## EXERCISE REQUIREMENTS
Reproduce the tail of the data exactly. It starts at the line containing "split; [|split]; apply" and runs to the last line.
[[ TASK MATERIAL, beginning ]]
(** * wsidicomizer.dataset: specimen and image-type records

    A shallow embedding of [wsidicomizer/dataset.py]: the image-type
    derivation [get_image_type], the per-sample builder
    [create_simple_sample] and the slide-level aggregation
    [create_simple_specimen_module], followed by the properties of the
    specification that concern them.

    Python exceptions are outcomes [Raises e]; the injected UID generator
    is a state transformer whose state, together with the trace of the
    UIDs it handed out, is threaded through the builders. *)

From stdpp Require Import gmap strings list pretty.
From Stdlib Require Import ZArith Ascii.

Open Scope string_scope.
Open Scope list_scope.
Open Scope Z_scope.

(** ** Values *)

(** pydicom's [Code]: (value, scheme designator, meaning). *)
Record Code : Type := mkCode {
  code_value : string;
  scheme_designator : string;
  code_meaning : string
}.

(** pydicom's [UID] is a [str] subclass. *)
Definition Uid : Type := string.

(** The concept-code classes imported from [wsidicom.conceptcode]; each
    one names a category with its own vocabulary. *)
Inductive CidConceptCode : Type :=
| SpecimenEmbeddingMediaCode
| SpecimenFixativesCode
| SpecimenPreparationProcedureCode
| SpecimenStainsCode.

(** The exception a failed resolution raises: the category and the string
    that is not in its vocabulary. *)
Inductive Error : Type :=
| UnknownCodeError (category : CidConceptCode) (meaning : string).

Inductive Outcome (A : Type) : Type :=
| Returns (a : A)
| Raises (e : Error).
Arguments Returns {A} a.
Arguments Raises {A} e.

(** The highdicom content classes are used through their constructors
    only; each is kept as the record of the arguments its constructor is
    given. *)

(** highdicom's [SpecimenStaining(substances)]. *)
Record SpecimenStaining : Type := mkSpecimenStaining {
  substances : list Code
}.

(** highdicom's [SpecimenPreparationStep], by the keyword arguments
    [create_simple_sample] passes to it. *)
Record SpecimenPreparationStep : Type := mkSpecimenPreparationStep {
  step_specimen_id : string;
  processing_type : Code;
  processing_procedure : SpecimenStaining;
  embedding_medium : option Code;
  fixative : option Code
}.
Lemma running_min_spec (vs : list Q) :
  forall start,
    Forall (fun v => (running_min vs start <= v)%Q) (start :: vs) /\
    In (running_min vs start) (start :: vs).
Proof.
  induction vs as [|v vs IH]; intros start.
  - split; [repeat constructor; apply Qle_refl | left; reflexivity].
  - destruct (IH (py_min v start)) as (Hall & Hin).
    change (running_min (v :: vs) start) with (running_min vs (py_min v start)).
    inversion Hall as [|? ? Hhd Htl]; subst. split.
    + destruct (py_min_lb v start) as (Hv & Hs).
      constructor; [exact (Qle_trans _ _ _ Hhd Hs)|].
      constructor; [exact (Qle_trans _ _ _ Hhd Hv)|assumption].
    + destruct Hin as [Hin | Hin].
      * destruct (py_min_cases v start) as [E | E].
        -- right; left. exact (eq_trans (eq_sym E) Hin).
        -- left. exact (eq_trans (eq_sym E) Hin).
      * right; right; assumption.
Qed.


Lemma estimate_ranges_same_but_bounds_fresh (n : nat) (o : Attractor.t) :
  (Attractor.x o, Attractor.y o, Attractor.z o) = Attractor.initial_state o ->
  same_but_bounds (Attractor.estimate_ranges n o) o.
Proof.
  intros Hi.
  destruct (estimate_ranges_fields n o)
    as (Ei & Ex & Ey & Ez & Ed & En & Ep & _).
  destruct (estimate_loop_spec n o) as (Li & Ld & Ln & Lp & _).
  rewrite Li in Ei, Ex, Ey, Ez. rewrite <- Hi in Ex, Ey, Ez.
  unfold same_but_bounds. rewrite Ei, Ex, Ey, Ez, Ed, En, Ep, Ld, Ln, Lp.
  repeat split.
Qed.

(** C6 (what the code does).  For every step count and from any object,
    a calibration run keeps, for each axis, a running maximum and a running
    minimum that start from the maximum and the minimum the object already
    stores, sets each range to their difference, and then resets the
    coordinates to the object's initial point; the initial point, [dt], the
    name and the parameters are unchanged.  On a freshly constructed object
    the stored bounds are the current values and the coordinates are at the
    initial point, so there the run starts from the current values and only
    the bounds differ from the state before it. *)
Theorem estimate_ranges_tracks_and_resets :
  (forall (steps : nat) (o : Attractor.t),
     let c := Attractor.estimate_ranges steps o in
     let visited := trajectory steps o in
     Attractor.x c = fst (fst (Attractor.initial_state o)) /\
     Attractor.y c = snd (fst (Attractor.initial_state o)) /\
     Attractor.z c = snd (Attractor.initial_state o) /\
     Attractor.initial_state c = Attractor.initial_state o /\
     Attractor.dt c = Attractor.dt o /\
     Attractor.name c = Attractor.name o /\
     Attractor.params c = Attractor.params o /\
     Attractor.x_max c = running_max (map Attractor.x visited) (Attractor.x_max o) /\
     Attractor.y_max c = running_max (map Attractor.y visited) (Attractor.y_max o) /\
     Attractor.z_max c = running_max (map Attractor.z visited) (Attractor.z_max o) /\
     Attractor.x_min c = running_min (map Attractor.x visited) (Attractor.x_min o) /\
     Attractor.y_min c = running_min (map Attractor.y visited) (Attractor.y_min o) /\
     Attractor.z_min c = running_min (map Attractor.z visited) (Attractor.z_min o) /\
     Attractor.x_range c = (Attractor.x_max c - Attractor.x_min c)%Q /\
     Attractor.y_range c = (Attractor.y_max c - Attractor.y_min c)%Q /\
     Attractor.z_range c = (Attractor.z_max c - Attractor.z_min c)%Q) /\
  (forall (steps : nat) (point : Q * Q * Q) (dt : Q) (name : string)
          (fam : Attractor.family),
     let o := Attractor.init point dt name fam in
     let c := Attractor.estimate_ranges steps o in
     (Attractor.x_max o, Attractor.y_max o, Attractor.z_max o)
     = (Attractor.x o, Attractor.y o, Attractor.z o) /\
     (Attractor.x_min o, Attractor.y_min o, Attractor.z_min o)
     = (Attractor.x o, Attractor.y o, Attractor.z o) /\
     (Attractor.x c, Attractor.y c, Attractor.z c) = point /\
     same_but_bounds c o).
Proof.
  split.
  - intros steps o c visited.
    destruct (estimate_ranges_fields steps o)
      as (Ei & Ex & Ey & Ez & Ed & En & Ep & Exx & Eyx & Ezx & Exn & Eyn & Ezn & Er).
    destruct (estimate_loop_spec steps o)
      as (Li & Ld & Ln & Lp & Lxx & Lyx & Lzx & Lxn & Lyn & Lzn).
    fold c in Ei, Ex, Ey, Ez, Ed, En, Ep, Exx, Eyx, Ezx, Exn, Eyn, Ezn, Er.
    rewrite Li in Ei, Ex, Ey, Ez.
    destruct Er as (Rx & Ry & Rz).
    split; [exact Ex|]. split; [exact Ey|]. split; [exact Ez|]. split; [exact Ei|].
    split; [rewrite Ed; exact Ld|]. split; [rewrite En; exact Ln|].
    split; [rewrite Ep; exact Lp|].
    split; [rewrite Exx; exact Lxx|]. split; [rewrite Eyx; exact Lyx|].
    split; [rewrite Ezx; exact Lzx|].
    split; [rewrite Exn; exact Lxn|]. split; [rewrite Eyn; exact Lyn|].
    split; [rewrite Ezn; exact Lzn|].
    split; [exact Rx|]. split; [exact Ry | exact Rz].
  - intros steps [[px py] pz] dt name fam o c.
    split; [reflexivity|]. split; [reflexivity|].
    pose proof (estimate_ranges_same_but_bounds_fresh steps o (eq_refl _)) as Hs.
    fold c in Hs. split; [|exact Hs].
    destruct Hs as (_ & -> & -> & -> & _). reflexivity.
Qed.

(** C6 (as stated, refuted).  A Lorenz object that has taken one step
    stores the bounds 0 and 0 on the x axis while its x is 0.1.  A calibration
    run of one step visits x = 0.189: a minimum tracked from the current value
    would be 0.1, the run leaves 0, the stored one; and it moves x from 0.1
    back to 0, so the coordinates differ from those before the run, not only
    the bounds. *)
Lemma estimate_ranges_counterexample :
  let o := Attractor.step Attractor.default_Lorenz in
  let c := Attractor.estimate_ranges 1 o in
  (Attractor.x o == 0.1)%Q /\
  (running_min (map Attractor.x (trajectory 1 o)) (Attractor.x o) == 0.1)%Q /\
  (Attractor.x_min c == 0)%Q /\
  (Attractor.x c == 0)%Q /\
  ~ (Attractor.x c == Attractor.x o)%Q /\
  ~ same_but_bounds c o.
Proof.
  cbv zeta.
  split; [vm_compute; reflexivity|]. split; [vm_compute; reflexivity|].
  split; [vm_compute; reflexivity|]. split; [vm_compute; reflexivity|].
  split; [vm_compute; discriminate|].
  intros (_ & Hx & _). vm_compute in Hx. discriminate Hx.
Qed.

(** ** Normalisation *)







Lemma iter_step_bounds (k : nat) (o : Attractor.t) :
  let o' := Nat.iter k Attractor.step o in
  Attractor.x_range o' = Attractor.x_range o /\
  Attractor.y_range o' = Attractor.y_range o /\
  Attractor.z_range o' = Attractor.z_range o.
Proof.
  induction k as [|k IH]; [repeat split|].
  cbn [Nat.iter nat_rect]. cbv zeta. rewrite step_frame. exact IH.
Qed.

(** C10. A freshly constructed object has range 100 on every axis and
    its minima at the initial point, so each scaled value is computed
    without a division error, at the initial point and after any number of
    steps, and is 0 at the initial point. *)
Theorem scaled_of_fresh_attractor :
  forall (point : Q * Q * Q) (dt : Q) (name : string) (fam : Attractor.family),
    let o := Attractor.init point dt name fam in
    Attractor.x_range o = 100%Q /\
    Attractor.y_range o = 100%Q /\
    Attractor.z_range o = 100%Q /\
    (Attractor.x_min o, Attractor.y_min o, Attractor.z_min o) = point /\
    (Attractor.x o, Attractor.y o, Attractor.z o) = point /\
    (exists sx, Attractor.x_scaled o = Ok sx /\ (sx == 0)%Q) /\
    (exists sy, Attractor.y_scaled o = Ok sy /\ (sy == 0)%Q) /\
    (exists sz, Attractor.z_scaled o = Ok sz /\ (sz == 0)%Q) /\
    (forall k : nat,
       exists sx sy sz,
         Attractor.x_scaled (Nat.iter k Attractor.step o) = Ok sx /\
         Attractor.y_scaled (Nat.iter k Attractor.step o) = Ok sy /\
         Attractor.z_scaled (Nat.iter k Attractor.step o) = Ok sz).
Proof.
  intros [[px py] pz] dt name fam. cbv zeta.
  do 5 (split; [reflexivity|]).
  split; [|split; [|split]].
  - exists (100 * (px - px) / 100)%Q. split; [reflexivity | field].
  - exists (100 * (py - py) / 100)%Q. split; [reflexivity | field].
  - exists (100 * (pz - pz) / 100)%Q. split; [reflexivity | field].
  - intros k.
    destruct (iter_step_bounds k (Attractor.init (px, py, pz) dt name fam))
      as (Ex & Ey & Ez).
    cbv zeta in Ex, Ey, Ez.
    unfold Attractor.x_scaled, Attractor.y_scaled, Attractor.z_scaled.
    rewrite Ex, Ey, Ez. eexists _, _, _.
    split; [|split]; apply py_div_nonzero; discriminate.
Qed.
[[ TASK MATERIAL, end ]]
## RESULT
    split; [|split]; apply py_div_nonzero; discriminate.
Qed.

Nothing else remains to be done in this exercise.